_What this task involves_
All lines from the one containing "(** A [Page" through the final line of the listing below are to be retyped exactly; nothing else goes in the result.

_Records shown_
(* ===== verification/World.v ===== *)
(** * World.v: the state of the program, and the monad its code runs in

    The objects the source allocates and links with pointers are kept in
    stores: nodes ([std::shared_ptr<Node>]), buckets and transactions by key,
    memory blocks obtained with [new char[]] by block number.  The database
    file is a byte list; the read-only mapping shows the file itself
    ([MAP_SHARED]), and a pointer into it carries the generation of the
    mapping it was taken from, so that its use after a remap faults.

    What the source does not determine is a parameter, the class [Env]: the
    contents of fresh memory, addresses, the order a walk over an
    [std::unordered_map] takes, and the outcome of system calls. *)
From Stdlib Require Export QArith Qround.
From S2P Require Import Bytes.
From S2P Require Import Page.
From S2P Require Import FreeList.
From S2P Require Import Meta.
From S2P Require Import Node.
Open Scope Z_scope.

Definition txptr : Type := nat.

(** ** Pointers to pages *)

(** A [Page *]: at an offset of the mapping of generation [gen], at an offset
    of a block, or into storage that was released. *)
Variant PagePtr :=
  | PMap (gen : nat) (off : Z)
  | PHeap (blk : nat) (off : Z)
  | PDead.

#[export] Instance PagePtr_eq_dec : EqDecision PagePtr.
Proof. solve_decision. Defined.

(** [p + n] in bytes *)
Definition ptr_add (p : PagePtr) (n : Z) : PagePtr :=
  match p with
  | PMap g o => PMap g (o + n)
  | PHeap b o => PHeap b (o + n)
  | PDead => PDead
  end.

_Answer space_
(** A [Page *]: at an offset of the mapping of generation [gen], at an offset
    of a block, or into storage that was released. *)
Variant PagePtr :=
  | PMap (gen : nat) (off : Z)
  | PHeap (blk : nat) (off : Z)
  | PDead.

#[export] Instance PagePtr_eq_dec : EqDecision PagePtr.
Proof. solve_decision. Defined.

(** [p + n] in bytes *)
Definition ptr_add (p : PagePtr) (n : Z) : PagePtr :=
  match p with
  | PMap g o => PMap g (o + n)
  | PHeap b o => PHeap b (o + n)
  | PDead => PDead
  end.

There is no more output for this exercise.